In the entries that follow, the lines from the one with "intros Hin." through the one with "now apply Ascii.eqb_eq." are the ones to write out, exactly and with both ends included. Nothing else should appear.

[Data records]
☆ ☆ ☆ ☆

(** C6, as stated, fails at the empty provider: [?action=embed&provider=&imdb_id=tt123]
    is an embed request whose provider is not one of the four domains, and it
    is answered 200 with the provider list, not 400. *)
Lemma empty_provider_embed_gets_provider_list :
  let request :=
    Sample.GET [("action", "embed"); ("provider", ""); ("imdb_id", "tt123")]
  in
  ~ In "" known_providers
  /\ action (searchParams request) = Embed
  /\ URLSearchParams.get (searchParams request) "provider" = Some ""
  /\ URLSearchParams.get (searchParams request) "imdb_id" = Some "tt123"
  /\ generateEmbedUrl "" "tt123" "movie" Sample.env = None
  /\ Worker.fetch (Data := unit) Sample.offline Sample.not_json request
       Sample.env
     = Worker.Normal Worker.providersResponse
  /\ Worker.status (Data := unit) Worker.providersResponse = 200
  /\ Worker.status (Data := unit) Worker.providersResponse <> 400.
Proof.
  cbv zeta. repeat split; try discriminate.
  simpl. intros [H | [H | [H | [H | []]]]]; discriminate H.
Qed.

(** [?action=embed&provider=unknown.domain&imdb_id=tt123] is answered 400. *)
Lemma unknown_provider_rejected_witness :
  exists r : Worker.Response unit,
    Worker.fetch Sample.offline Sample.not_json
      (Sample.GET [("action", "embed"); ("provider", "unknown.domain");
                    ("imdb_id", "tt123")]) Sample.env = Worker.Normal r
    /\ Worker.status r = 400
    /\ Worker.body r =
       Worker.BodyJson
         (JObject
            [("error",
              JString "Invalid provider or unable to generate embed URL.")]).
Proof.
  apply (proj2 (unknown_provider_rejected unit unit unit
                  Sample.offline Sample.not_json))
    with (provider := "unknown.domain") (imdbId := "tt123");
    try discriminate; try reflexivity.
  simpl. intros [H | [H | [H | [H | []]]]]; discriminate H.
Defined.



(** * Further properties of the worker *)

(** ** Percent-encoding of the search term *)


Lemma chars_append (a b : string) :
  list_ascii_of_string (a ++ b)
  = (list_ascii_of_string a ++ list_ascii_of_string b)%list.
Proof. induction a as [|x a IH]; simpl; [reflexivity|now rewrite IH]. Qed.

Lemma append_inv_head (a b c : string) : a ++ b = a ++ c -> b = c.
Proof. induction a as [|x a IH]; simpl; intros H; [exact H|]. injection H. exact IH. Qed.

Lemma append_inv_tail (a b c : string) : a ++ c = b ++ c -> a = b.
Proof.
  intros H. apply (f_equal list_ascii_of_string) in H.
  rewrite !chars_append in H. apply app_inv_tail in H.
  apply (f_equal string_of_list_ascii) in H.
  now rewrite !string_of_list_ascii_of_string in H.
Qed.

Lemma hex_digit_inj (a b : nat) :
  a < 16 -> b < 16 -> JS.hex_digit a = JS.hex_digit b -> a = b.
Proof.
  intros Ha Hb.
  do 16 (destruct a as [|a]; [
    do 16 (destruct b as [|b]; [first [reflexivity | discriminate]|]); lia |]).
  lia.
Qed.

Lemma percent_byte_inj (c d : ascii) :
  JS.percent_byte c = JS.percent_byte d -> c = d.
Proof.
  unfold JS.percent_byte. cbv zeta.
  pose proof (nat_ascii_bounded c) as Hc.
  pose proof (nat_ascii_bounded d) as Hd.
  pose proof (Nat.div_mod_eq (nat_of_ascii c) 16) as Ec.
  pose proof (Nat.div_mod_eq (nat_of_ascii d) 16) as Ed.
  pose proof (Nat.mod_upper_bound (nat_of_ascii c) 16 ltac:(lia)) as Mc.
  pose proof (Nat.mod_upper_bound (nat_of_ascii d) 16 ltac:(lia)) as Md.
  generalize dependent (nat_of_ascii c / 16).
  generalize dependent (nat_of_ascii c mod 16).
  generalize dependent (nat_of_ascii d / 16).
  generalize dependent (nat_of_ascii d mod 16).
  intros ld Md hd Ed lc Mc hc Ec H.
  assert (Hhi : JS.hex_digit hc = JS.hex_digit hd) by congruence.
  assert (Hlo : JS.hex_digit lc = JS.hex_digit ld) by congruence.
  apply hex_digit_inj in Hhi; [|lia..].
  apply hex_digit_inj in Hlo; [|lia..].
  rewrite <- (ascii_nat_embedding c), <- (ascii_nat_embedding d).
  f_equal. lia.
Qed.

(** What one byte becomes. *)
Lemma percent_byte_chars (c : ascii) :
  forallb (fun x => JS.uri_unreserved x || Ascii.eqb x "%")
          (list_ascii_of_string (JS.percent_byte c)) = true.
Proof. destruct c as [[] [] [] [] [] [] [] []]; reflexivity. Qed.

Lemma percent_byte_split (c : ascii) :
  exists h l, JS.percent_byte c = String "%" (String h (String l "")).
Proof. unfold JS.percent_byte. eauto. Qed.

Lemma percent_is_reserved : JS.uri_unreserved "%" = false.
Proof. reflexivity. Qed.

Lemma encode_length (s : string) :
  String.length s <= String.length (JS.encodeURIComponent_str s).
Proof.
  induction s as [|c s IH]; simpl; [lia|].
  destruct (JS.uri_unreserved c); simpl; lia.
Qed.

(** Distinct strings have distinct encodings. *)
Lemma encodeURIComponent_injective (s1 s2 : string) :
  JS.encodeURIComponent_str s1 = JS.encodeURIComponent_str s2 <-> s1 = s2.
Proof.
  split; [|now intros ->].
  revert s2. induction s1 as [|c1 r1 IH]; intros [|c2 r2]; simpl.
  - reflexivity.
  - destruct (JS.uri_unreserved c2); discriminate.
  - destruct (JS.uri_unreserved c1); discriminate.
  - destruct (JS.uri_unreserved c1) eqn:U1, (JS.uri_unreserved c2) eqn:U2.
    + simpl. intros H. injection H as -> H. now rewrite (IH _ H).
    + destruct (percent_byte_split c2) as (h & l & ->).
      simpl. intros H. injection H as -> _.
      rewrite percent_is_reserved in U1. discriminate.
    + destruct (percent_byte_split c1) as (h & l & ->).
      simpl. intros H. injection H as <- _.
      rewrite percent_is_reserved in U2. discriminate.
    + destruct (percent_byte_split c1) as (h1 & l1 & E1).
      destruct (percent_byte_split c2) as (h2 & l2 & E2).
      rewrite E1, E2. simpl. intros H. injection H as -> -> Hr.
      rewrite <- E2 in E1.
      now rewrite (percent_byte_inj _ _ E1), (IH _ Hr).
Qed.

(** The encoding consists of unreserved bytes and percent signs only, so
    it contains none of the URL delimiters. *)
Lemma encodeURIComponent_charset (s : string) (c : ascii) :
  In c (list_ascii_of_string (JS.encodeURIComponent_str s)) ->
  (JS.uri_unreserved c = true \/ c = "%"%char)
  /\ ~ In c (list_ascii_of_string "&=#?/+ ").
Proof.
  intros Hin.
  assert (H : JS.uri_unreserved c || Ascii.eqb c "%" = true).
  { induction s as [|x s IH]; simpl in Hin; [contradiction|].
    rewrite chars_append in Hin. apply in_app_or in Hin.
    destruct Hin as [Hin | Hin]; [|exact (IH Hin)].
    destruct (JS.uri_unreserved x) eqn:Ux.
    - simpl in Hin. destruct Hin as [<- | []]. now rewrite Ux.
    - pose proof (percent_byte_chars x) as Hall.
      rewrite forallb_forall in Hall. exact (Hall c Hin). }
  split.
  - apply orb_true_iff in H. destruct H as [H | H]; [now left|right].
    now apply Ascii.eqb_eq.
  - simpl. intros [<- | [<- | [<- | [<- | [<- | [<- | [<- | []]]]]]]];
      discriminate H.
Qed.

(** A string is left as it is exactly when all its bytes are unreserved. *)
Lemma encodeURIComponent_fixes_unreserved (s : string) :
  JS.encodeURIComponent_str s = s
  <-> forallb JS.uri_unreserved (list_ascii_of_string s) = true.
Proof.
  induction s as [|c s IH]; [simpl; tauto|].
  cbn [JS.encodeURIComponent_str list_ascii_of_string forallb].
  destruct (JS.uri_unreserved c) eqn:U.
  - cbn [append andb]. rewrite <- IH.
    split; [intros H; now injection H|now intros ->].
  - destruct (percent_byte_split c) as (h & l & ->).
    cbn [append andb]. split; [|discriminate].
    intros H. injection H as _ H.
    apply (f_equal String.length) in H. cbn [String.length] in H.
    pose proof (encode_length s). lia.
Qed.

(** ** The search URL *)

(** X1. Whatever the search term, the [query] value placed in the outbound
    search URL holds only unreserved bytes and percent signs: the term can
    bring no delimiter of its own into the URL. *)
Theorem search_url_escapes_query
        (params : URLSearchParams.t) (apiKey : string) (c : ascii) :
  let q := JS.encodeURIComponent (URLSearchParams.get params "query") in
  tmdbApiUrl Search params apiKey
  = "https://api.themoviedb.org/3/search/multi?api_key=" ++ apiKey
      ++ "&query=" ++ q ++ "&language=en-US&page=1"
  /\ (In c (list_ascii_of_string q) ->
      (JS.uri_unreserved c = true \/ c = "%"%char)
      /\ ~ In c (list_ascii_of_string "&=#?/+ ")).
Proof.
  intros q. split; [reflexivity|].
  apply encodeURIComponent_charset.
Qed.

(** X2. For a fixed key, two search requests produce the same outbound URL
    only if they carry the same search term. *)
Theorem search_url_injective
        (params1 params2 : URLSearchParams.t) (apiKey : string) :
  action params1 = Search -> action params2 = Search ->
  tmdbApiUrl (action params1) params1 apiKey
  = tmdbApiUrl (action params2) params2 apiKey ->
  URLSearchParams.get params1 "query" = URLSearchParams.get params2 "query".
Proof.
  intros A1 A2. rewrite A1, A2. cbn [tmdbApiUrl]. intros H.
  assert (H1 : URLSearchParams.has params1 "query" = true).
  { unfold action in A1.
    repeat match type of A1 with
           | (if ?c then _ else _) = _ => destruct c; try discriminate A1
           end; reflexivity. }
  assert (H2 : URLSearchParams.has params2 "query" = true).
  { unfold action in A2.
    repeat match type of A2 with
           | (if ?c then _ else _) = _ => destruct c; try discriminate A2
           end; reflexivity. }
  destruct (get_of_has _ _ H1) as [q1 E1].
  destruct (get_of_has _ _ H2) as [q2 E2].
  rewrite E1, E2 in *.
  apply (append_inv_head
           "https://api.themoviedb.org/3/search/multi?api_key=") in H.
  apply append_inv_head in H.
  apply (append_inv_head "&query=") in H.
  apply append_inv_tail in H.
  unfold JS.encodeURIComponent in H. cbn [JS.to_string] in H.
  apply (proj1 (encodeURIComponent_injective _ _)) in H. now rewrite H.
Qed.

☆ ☆ ☆ ☆

*Solution for this exercise:*
  intros Hin.
  assert (H : JS.uri_unreserved c || Ascii.eqb c "%" = true).
  { induction s as [|x s IH]; simpl in Hin; [contradiction|].
    rewrite chars_append in Hin. apply in_app_or in Hin.
    destruct Hin as [Hin | Hin]; [|exact (IH Hin)].
    destruct (JS.uri_unreserved x) eqn:Ux.
    - simpl in Hin. destruct Hin as [<- | []]. now rewrite Ux.
    - pose proof (percent_byte_chars x) as Hall.
      rewrite forallb_forall in Hall. exact (Hall c Hin). }
  split.
  - apply orb_true_iff in H. destruct H as [H | H]; [now left|right].
    now apply Ascii.eqb_eq.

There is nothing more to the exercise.